The answer must consist of the records, repeated exactly.

══════

Lemma wpm_entry_at d ot va (Q : option (Z * Z) → hProp) : 0 ≤ va < 2 ^ 48 →
  table d ot -∗
  ((∀ a T, ⌜entry_cell d ot va a T ∧ read_va ot va ≠ 0⌝ -∗ table d ot -∗ Q (Some (a, read_va ot va))) ∧
   (⌜read_va ot va = 0⌝ -∗ table d ot -∗ Q None)) -∗
  wpm (entry_at pages alloc_page_cnt d va) Q.
Proof.
  iIntros (Hva) "Ht HQ". iApply wpm_bind. iApply (wpm_get_pte_rw with "Ht"); [done|]. iSplit.
  - iIntros (a T HT) "Hc Hb". iApply wpm_bind. iApply (wpm_load with "Hc"). iIntros "Hc". iApply wpm_ret.
    iSpecialize ("Hb" with "Hc"). rewrite (ec_same _ _ _ _ _ HT). destruct (Z.eqb_spec (read_va ot va) 0) as [E|E].
    + iDestruct "HQ" as "[_ HQ]". by iApply ("HQ" with "[//]").
    + iDestruct "HQ" as "[HQ _]". by iApply ("HQ" $! a T with "[//]").
  - iIntros (E) "Ht". iApply wpm_ret. iDestruct "HQ" as "[_ HQ]". by iApply "HQ".
Qed.

(** Reading and writing the entry found. *)
Lemma wpm_load_entry d ot va a T (Q : Z → hProp) : entry_cell d ot va a T →
  table d ot -∗ (table d ot -∗ Q (read_va ot va)) -∗ wpm (load a) Q.
Proof.
  iIntros (HT) "Ht HQ". iDestruct (ec_acc _ _ _ _ _ HT with "Ht") as "[Hc Hb]". iApply (wpm_load with "Hc"). iIntros "Hc".
  iApply "HQ". iSpecialize ("Hb" with "Hc"). by rewrite (ec_same _ _ _ _ _ HT).
Qed.
Lemma wpm_store_entry d ot va a T w (Q : unit → hProp) : entry_cell d ot va a T →
  table d ot -∗ (∀ ot', ⌜mapped ot va w [] ot'⌝ -∗ table d ot' -∗ Q tt) -∗ wpm (store a w) Q.
Proof.
  iIntros (HT) "Ht HQ". iDestruct (ec_acc _ _ _ _ _ HT with "Ht") as "[Hc Hb]". iApply (wpm_store with "Hc"). iIntros "Hc".
  iApply ("HQ" with "[]"); [|by iApply "Hb"]. iPureIntro. apply HT.
Qed.

(** *** [sbrk] *)

Abbreviation drop_page := (drop_page pages alloc_page_cnt zero_page zero_page_cnt).
Abbreviation sbrk := (sbrk pages alloc_page_cnt zero_page zero_page_cnt).

(** Section [i] of the page directory [d], that of the running process. *)
Definition section_at r (d : Z) (x : pgdir) (i : nat) (s : section) : Prop := r.(dirs) !! d = Some x ∧ x.(sections) !! i = Some s.
Definition moved (d : Z) (x : pgdir) (i : nat) (s : section) (e : Z) (st : S) r : vm S :=
  set_store st (put_dir d (put_section i (with_end e s) x) r).

Lemma section_at_moved r d x i s e st : section_at r d x i s →
  section_at (moved d x i s e st r) d (put_section i (with_end e s) x) i (with_end e s).
Proof.
  intros [_ Hs]. split; [apply lookup_insert_eq|]. cbn. apply list_lookup_insert_eq. by eapply lookup_lt_Some.
Qed.
Lemma moved_moved r d x i s e e' st st' :
  moved d (put_section i (with_end e s) x) i (with_end e s) e' st' (moved d x i s e st r) = moved d x i s e' st' r.
Proof.
  unfold moved, put_dir, set_dirs, set_store, put_section, with_sections, with_end. cbn. by rewrite insert_insert_eq list_insert_insert_eq.
Qed.

Lemma moved_same r d x i s : section_at r d x i s → moved d x i s s.(send) r.(store_of) r = r.
Proof.
  intros [Hd Hs]. destruct r as [ds t tt st], x as [l o lk], s as [f b e sl]. unfold moved, put_dir, set_dirs, set_store, put_section, with_sections, with_end.
  cbn in *. rewrite list_insert_id // insert_id //.
Qed.
Lemma same_page e va : e mod PAGE_SIZE = 0 → (va / 4096 =? (e - PAGE_SIZE) / 4096) = bool_decide (e - PAGE_SIZE ≤ va < e).
Proof.
  unfold PAGE_SIZE. intros He. pose proof (Z.div_mod e 4096 ltac:(done)) as H1. pose proof (Z.div_mod va 4096 ltac:(done)) as H2.
  pose proof (Z.mod_pos_bound va 4096 ltac:(done)) as H3. replace (e - 4096) with (e + (-1) * 4096) by lia. rewrite Z.div_add //.
  case_bool_decide as Hb; [apply Z.eqb_eq|apply Z.eqb_neq]; lia.
Qed.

══════

* [Result of this task]
Lemma wpm_entry_at d ot va (Q : option (Z * Z) → hProp) : 0 ≤ va < 2 ^ 48 →
  table d ot -∗
  ((∀ a T, ⌜entry_cell d ot va a T ∧ read_va ot va ≠ 0⌝ -∗ table d ot -∗ Q (Some (a, read_va ot va))) ∧
   (⌜read_va ot va = 0⌝ -∗ table d ot -∗ Q None)) -∗
  wpm (entry_at pages alloc_page_cnt d va) Q.
Proof.
  iIntros (Hva) "Ht HQ". iApply wpm_bind. iApply (wpm_get_pte_rw with "Ht"); [done|]. iSplit.
  - iIntros (a T HT) "Hc Hb". iApply wpm_bind. iApply (wpm_load with "Hc"). iIntros "Hc". iApply wpm_ret.
    iSpecialize ("Hb" with "Hc"). rewrite (ec_same _ _ _ _ _ HT). destruct (Z.eqb_spec (read_va ot va) 0) as [E|E].
    + iDestruct "HQ" as "[_ HQ]". by iApply ("HQ" with "[//]").
    + iDestruct "HQ" as "[HQ _]". by iApply ("HQ" $! a T with "[//]").
  - iIntros (E) "Ht". iApply wpm_ret. iDestruct "HQ" as "[_ HQ]". by iApply "HQ".
Qed.

(** Reading and writing the entry found. *)
Lemma wpm_load_entry d ot va a T (Q : Z → hProp) : entry_cell d ot va a T →
  table d ot -∗ (table d ot -∗ Q (read_va ot va)) -∗ wpm (load a) Q.
Proof.
  iIntros (HT) "Ht HQ". iDestruct (ec_acc _ _ _ _ _ HT with "Ht") as "[Hc Hb]". iApply (wpm_load with "Hc"). iIntros "Hc".
  iApply "HQ". iSpecialize ("Hb" with "Hc"). by rewrite (ec_same _ _ _ _ _ HT).
Qed.
Lemma wpm_store_entry d ot va a T w (Q : unit → hProp) : entry_cell d ot va a T →
  table d ot -∗ (∀ ot', ⌜mapped ot va w [] ot'⌝ -∗ table d ot' -∗ Q tt) -∗ wpm (store a w) Q.
Proof.
  iIntros (HT) "Ht HQ". iDestruct (ec_acc _ _ _ _ _ HT with "Ht") as "[Hc Hb]". iApply (wpm_store with "Hc"). iIntros "Hc".
  iApply ("HQ" with "[]"); [|by iApply "Hb"]. iPureIntro. apply HT.
Qed.

(** *** [sbrk] *)

Abbreviation drop_page := (drop_page pages alloc_page_cnt zero_page zero_page_cnt).
Abbreviation sbrk := (sbrk pages alloc_page_cnt zero_page zero_page_cnt).

(** Section [i] of the page directory [d], that of the running process. *)
Definition section_at r (d : Z) (x : pgdir) (i : nat) (s : section) : Prop := r.(dirs) !! d = Some x ∧ x.(sections) !! i = Some s.
Definition moved (d : Z) (x : pgdir) (i : nat) (s : section) (e : Z) (st : S) r : vm S :=
  set_store st (put_dir d (put_section i (with_end e s) x) r).

Lemma section_at_moved r d x i s e st : section_at r d x i s →
  section_at (moved d x i s e st r) d (put_section i (with_end e s) x) i (with_end e s).
Proof.
  intros [_ Hs]. split; [apply lookup_insert_eq|]. cbn. apply list_lookup_insert_eq. by eapply lookup_lt_Some.
Qed.
Lemma moved_moved r d x i s e e' st st' :
  moved d (put_section i (with_end e s) x) i (with_end e s) e' st' (moved d x i s e st r) = moved d x i s e' st' r.
Proof.
  unfold moved, put_dir, set_dirs, set_store, put_section, with_sections, with_end. cbn. by rewrite insert_insert_eq list_insert_insert_eq.
Qed.

Lemma moved_same r d x i s : section_at r d x i s → moved d x i s s.(send) r.(store_of) r = r.
Proof.
  intros [Hd Hs]. destruct r as [ds t tt st], x as [l o lk], s as [f b e sl]. unfold moved, put_dir, set_dirs, set_store, put_section, with_sections, with_end.
  cbn in *. rewrite list_insert_id // insert_id //.
Qed.
Lemma same_page e va : e mod PAGE_SIZE = 0 → (va / 4096 =? (e - PAGE_SIZE) / 4096) = bool_decide (e - PAGE_SIZE ≤ va < e).
Proof.
  unfold PAGE_SIZE. intros He. pose proof (Z.div_mod e 4096 ltac:(done)) as H1. pose proof (Z.div_mod va 4096 ltac:(done)) as H2.
  pose proof (Z.mod_pos_bound va 4096 ltac:(done)) as H3. replace (e - 4096) with (e + (-1) * 4096) by lia. rewrite Z.div_add //.
  case_bool_decide as Hb; [apply Z.eqb_eq|apply Z.eqb_neq]; lia.
Qed.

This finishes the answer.